Looking into continuing education perspective, the GP needs to keep abreast with very huge knowledge, as one new disease will be discovered in every year (at least) and many drugs are added on yearly bases that he should know. For example, 22 new drugs were approved in 2016 by USA FDA alone and there are many countries who are introducing new medications every year. Lastly GPs are rarely involved in any researches or get any sort of feedback on their services. On the other hand, Specialists rarely encounter discovering a new disease or get 1-2 new drugs released per year. They get different feedbacks from incident reports, pharmacists, researches and audits. So they are helped for internal and external continuous improvements [3].
Hence, as a Patient, if you had the choice where will you go for treatment? Definitely patients prefer to go to consultants and specialists due to all reasons mentioned before. The consultants and specialists are equipped with many success factors, specially speed of appointment, investigations, diagnosis and treatment.
So what solutions we can adapt to improve GP practice? There are many solutions that can be used individually or consequently or all together:
  1. Provide EMR systems that classify cases rather than taking them as general cases (chest case, heart case, asthma sheet, pediatric sheet etc.
  2. Impede dictionaries and guidelines in HIS systems, use intelligent differential diagnosis, free lab and radiology access, and add quality checks and auditing to the work processes.
  3. Consultant and Specialist are required to have 80CME hours to keep on top of their profession and get renewal of license. GPs should be offered at least, 160CME from their practice hours to keep up to date with medical and technology advances [4].
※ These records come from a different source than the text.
(** * tmgp model-trainer: a shallow embedding of the two fine-tuning scripts

    [trainer.py] and [empathetic_summaries.py] are flat scripts around an
    external training framework.  What the scripts themselves compute is
    embedded here: the feature-conversion closure, the percentage split
    expressions, the order and the exception handling of the top-level
    statements, and the evaluation callback.  Everything the scripts call
    but do not define (tokenizer, model, plotting, persistence) is an
    explicit argument of the definitions below. *)

From stdpp Require Import gmap strings list fin_maps.
From Equations Require Import Equations.
From Stdlib Require Import ZArith Lia Ascii.

Local Open Scope Z_scope.
Local Open Scope nat_scope.

(** ** Python values and exceptions *)

(** Instances of Python's [Exception] class, the ones an [except Exception]
    clause catches.  [KeyError] is what a dictionary subscript raises on a
    missing key; [Exception] stands for whatever an external call raises. *)
Inductive exn : Type :=
| KeyError (key : string)
| Exception (msg : string).

(** How a call ends: with a value or with a raised exception. *)
Inductive outcome (A : Type) : Type :=
| Returns (a : A)
| Raises (e : exn).
Arguments Returns {A} a.
Arguments Raises {A} e.

#[global] Instance outcome_ret : MRet outcome := fun A a => Returns a.
#[global] Instance outcome_bind : MBind outcome := fun A B f m =>
  match m with
  | Returns a => f a
  | Raises e => Raises e
  end.

(** [d[k]] on a Python dict. *)
Definition getitem {V : Type} (d : gmap string V) (k : string) : outcome V :=
  match d !! k with
  | Some v => Returns v
  | None => Raises (KeyError k)
  end.

(** [ids[:-1]]: the stop index [len(ids) - 1] is clipped at 0, so the slice of
    an empty list is empty. *)
Definition slice_to_minus_one {A : Type} (ids : list A) : list A :=
  take (length ids - 1) ids.

(** ** Statements: state passing with exceptions *)

(** A statement run from a state ends with a value or a raised exception;
    what it did to the state before raising stays done. *)
Definition run (S A : Type) : Type := S -> outcome A * S.

#[global] Instance run_ret {S : Type} : MRet (run S) := fun A a s => (Returns a, s).
#[global] Instance run_bind {S : Type} : MBind (run S) := fun A B f m s =>
  match m s with
  | (Returns a, s') => f a s'
  | (Raises e, s') => (Raises e, s')
  end.

(** [try: body  except Exception as e: handler]. *)
Definition try_except {S A : Type} (body : run S A) (handler : exn -> run S A) : run S A :=
  fun s =>
    match body s with
    | (Returns a, s') => (Returns a, s')
    | (Raises e, s') => handler e s'
    end.

(** A value or exception computed without touching the state. *)
Definition lift {S A : Type} (o : outcome A) : run S A := fun s => (o, s).

(** What a script leaves behind: the external calls it made, by source line,
    and the records it logged.  An f-string is logged as its template, the
    exception it renders is kept beside it. *)
Inductive event : Type :=
| Call (line : nat) (what : string)
| LogInfo (msg : string)
| LogError (msg : string) (e : exn).

Abbreviation script := (run (list event)).

Definition logging_info (msg : string) : script unit :=
  fun s => (Returns tt, s ++ [LogInfo msg]).

Definition logging_error (msg : string) (e : exn) : script unit :=
  fun s => (Returns tt, s ++ [LogError msg e]).

(** An external call at a source line: it raises the exception the
    environment [failing] assigns to that line, and returns otherwise. *)
Definition call (failing : gmap nat exn) (line : nat) (what : string) : script unit :=
  fun s =>
    (match failing !! line with
     | None => Returns tt
     | Some e => Raises e
     end, s ++ [Call line what]).

(** ** The tokenizer interface *)

(** [with tokenizer.as_target_tokenizer()] switches the tokenizer to its
    target side for the calls made inside the block. *)
Inductive tokenizer_mode : Type := as_source_tokenizer | as_target_tokenizer.

(** The two fields of a [BatchEncoding] the scripts read: one sequence per
    text of the batch. *)
Record encoding : Type := {
  enc_input_ids : list (list Z);
  enc_attention_mask : list (list Z)
}.

(** [tokenizer(texts, max_length=n, truncation=True)] and
    [tokenizer.pad_token_id]. *)
Record tokenizer : Type := {
  tokenizer_call : tokenizer_mode -> list string -> nat -> encoding;
  pad_token_id : Z
}.

(** What [truncation=True] with [max_length=n] promises of the external
    tokenizer: no sequence longer than [n], and a mask entry per token. *)
Record truncating (T : tokenizer) : Prop := {
  truncating_bound : forall mode texts n ids,
    ids ∈ enc_input_ids (tokenizer_call T mode texts n) -> length ids <= n;
  truncating_mask : forall mode texts n,
    length <$> enc_attention_mask (tokenizer_call T mode texts n)
    = length <$> enc_input_ids (tokenizer_call T mode texts n)
}.

(** A [BatchEncoding] seen as the dict the scripts subscript and assign to. *)
Definition batch_encoding (e : encoding) : gmap string (list (list Z)) :=
  <["attention_mask" := enc_attention_mask e]>
    (<["input_ids" := enc_input_ids e]> ∅).

(** A concrete tokenizer to run the definitions on: one id per character
    (its code), an end-of-sequence id 1, truncation to the first [n] ids,
    padding id 0. *)
Definition char_ids (s : string) : list Z :=
  ((fun c => Z.of_nat (Ascii.nat_of_ascii c)) <$> String.list_ascii_of_string s) ++ [1%Z].

Definition char_tokenizer : tokenizer := {|
  tokenizer_call := fun _ texts n =>
    let ids := (fun s => take n (char_ids s)) <$> texts in
    {| enc_input_ids := ids;
       enc_attention_mask := (fun l => replicate (length l) 1%Z) <$> ids |};
  pad_token_id := 0%Z
|}.

(** ** Dataset Loader/Splitter *)

(** A split expression of the dataset slicing API, [name[from%:to%]]: the
    named source split and two bounds in percent, either of which may be
    left out. *)
Record split_expr : Type := {
  split_source : string;
  split_from : option nat;
  split_to : option nat
}.

Section Slicing.

(** The slicing API's rounding of a percent boundary to an absolute index
    of a split of [num_examples] rows.  It belongs to the dataset
    library, not to the scripts. *)
Variable pct_to_abs : nat -> nat -> nat.

(** The absolute bounds of a split expression, both clipped to the number
    of rows. *)
Definition split_bounds (e : split_expr) (num_examples : nat) : nat * nat :=
  let from_ := match split_from e with
               | None => 0
               | Some boundary => pct_to_abs boundary num_examples
               end in
  let to := match split_to e with
            | None => num_examples
            | Some boundary => pct_to_abs boundary num_examples
            end in
  (from_ `min` num_examples, to `min` num_examples).

(** The row positions a split expression selects: [range(from_, to)]. *)
Definition split_positions (e : split_expr) (num_examples : nat) : list nat :=
  let '(from_, to) := split_bounds e num_examples in
  seq from_ (to - from_).

(** The rows a split expression selects: [source[from_:to]]. *)
Definition read_split {A : Type} (source : list A) (e : split_expr) : list A :=
  let '(from_, to) := split_bounds e (length source) in
  take (to - from_) (drop from_ source).

End Slicing.

(** The library's default rounding, [int(round(boundary * num_examples / 100.0))],
    with Python's rounding of halves to the even neighbour; used to run the
    split expressions on concrete collections. *)
Definition pct_to_abs_closest (boundary num_examples : nat) : nat :=
  let q := boundary * num_examples / 100 in
  let r := (boundary * num_examples) mod 100 in
  if decide (r < 50) then q
  else if decide (50 < r) then S q
  else if Nat.even q then q else S q.

(** ** The external framework: model, metric, rendering *)

(** One entry of a ROUGE result: [score[rn].mid.fmeasure] reads two fields. *)
Record rouge_score (F : Type) : Type := {
  precision : F;
  recall : F;
  fmeasure : F
}.
Arguments precision {F} _.
Arguments recall {F} _.
Arguments fmeasure {F} _.

Record aggregate_score (F : Type) : Type := {
  low : rouge_score F;
  mid : rouge_score F;
  high : rouge_score F
}.
Arguments low {F} _.
Arguments mid {F} _.
Arguments high {F} _.

(** The operations of the training framework the evaluator and the callback
    go through, over abstract weights [W], metric accumulators [M] and
    floating-point numbers [F]: batch generation (tokenize, generate,
    decode), the metric's [add_batch] and [compute], and the rendering of
    values inside an f-string. *)
Record framework (W M F : Type) : Type := {
  generate : W -> list string -> outcome (list string);
  add_batch : M -> list string -> list string -> M;
  compute : M -> gmap string (aggregate_score F);
  str_epoch : F -> string;
  str_rouge_dict : list (string * F) -> string
}.
Arguments generate {W M F} _ _ _.
Arguments add_batch {W M F} _ _ _ _.
Arguments compute {W M F} _ _.
Arguments str_epoch {W M F} _ _.
Arguments str_rouge_dict {W M F} _ _.

(** ** Data model *)

Record example : Type := {
  source_text : string;
  summary : string
}.

(** The objects a training run holds and hands to its callbacks. *)
Inductive object : Type :=
| the_model
| the_optimizer
| the_lr_scheduler.

(** [TrainerControl]: the signals a callback may set to steer the loop. *)
Record trainer_control : Type := {
  should_training_stop : bool;
  should_epoch_stop : bool;
  should_save : bool;
  should_evaluate : bool;
  should_log : bool
}.

(** Everything a callback could reach during training: the model's weights,
    the optimizer, the trainer state's epoch, the control signals, the
    metric accumulator, the generation calls issued so far (each with the
    source texts of its batch) and the log. *)
Record world (W O M F : Type) : Type := {
  model_weights : W;
  optimizer_state : O;
  epoch : F;
  control : trainer_control;
  rouge_metric : M;
  generation_calls : list (list string);
  log : list event
}.
Arguments model_weights {W O M F} _.
Arguments optimizer_state {W O M F} _.
Arguments epoch {W O M F} _.
Arguments control {W O M F} _.
Arguments rouge_metric {W O M F} _.
Arguments generation_calls {W O M F} _.
Arguments log {W O M F} _.

(** ** Batched Metric Evaluator *)

(** Modelled from the spec: [utils.py] is not among the source files; the
    batching of [calculate_metric_on_test_ds] follows section 4.1,
    "partition the input sequence into contiguous batches of the given size
    (last batch may be smaller, processed as-is, no padding to a full
    batch)".  The batch size is a positive integer; nothing is said of
    size 0, which yields no batch here. *)
Equations? chunks {A : Type} (batch_size : nat) (xs : list A) : list (list A)
  by wf (length xs) lt :=
  chunks 0 xs := [];
  chunks (S b) [] := [];
  chunks (S b) (x :: xs) :=
    take (S b) (x :: xs) :: chunks (S b) (drop (S b) (x :: xs)).
Proof. simpl. rewrite length_drop. lia. Qed.

(** [ceil(n / b)] for a positive [b]. *)
Definition ceil_div (n b : nat) : nat := (n + (b - 1)) / b.

Section Evaluator.

Context {W O M F : Type}.
Variable fw : framework W M F.

(** A generation call on an object: only the model generates. *)
Definition model_generate (trainer : object) (texts : list string)
  : run (world W O M F) (list string) :=
  fun w =>
    let w' := {| model_weights := model_weights w;
                 optimizer_state := optimizer_state w;
                 epoch := epoch w;
                 control := control w;
                 rouge_metric := rouge_metric w;
                 generation_calls := generation_calls w ++ [texts];
                 log := log w |} in
    match trainer with
    | the_model => (generate fw (model_weights w) texts, w')
    | _ => (Raises (Exception "object has no attribute generate"), w')
    end.

(** [metric.add_batch(predictions=..., references=...)]. *)
Definition metric_add_batch (predictions references : list string)
  : run (world W O M F) unit :=
  fun w =>
    (Returns tt,
     {| model_weights := model_weights w;
        optimizer_state := optimizer_state w;
        epoch := epoch w;
        control := control w;
        rouge_metric := add_batch fw (rouge_metric w) predictions references;
        generation_calls := generation_calls w;
        log := log w |}).

(** Modelled from the spec: section 4.1, per batch "run generation ...
    decode ... feed (decoded generations, reference texts) into the
    accumulator"; an exception of the generation propagates. *)
Fixpoint evaluate_batches (trainer : object) (batches : list (list example))
  : run (world W O M F) unit :=
  match batches with
  | [] => mret tt
  | batch :: batches =>
      decoded ← model_generate trainer (source_text <$> batch);
      metric_add_batch decoded (summary <$> batch);;
      evaluate_batches trainer batches
  end.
  4. Segregate GPs into specialties, meaning each doctor gets more cases on certain problems as if he is going to specialize; so we need to have Asthma GP, Heart Problems GP and Diabetes GP. In addition to the general cases they see, they will be able to focus and follow up on certain cases with higher degree of effectiveness and will work closely with one type of specialty and make referral easy and get proper feedback [5].
  5. Involve them into more research and case studies building.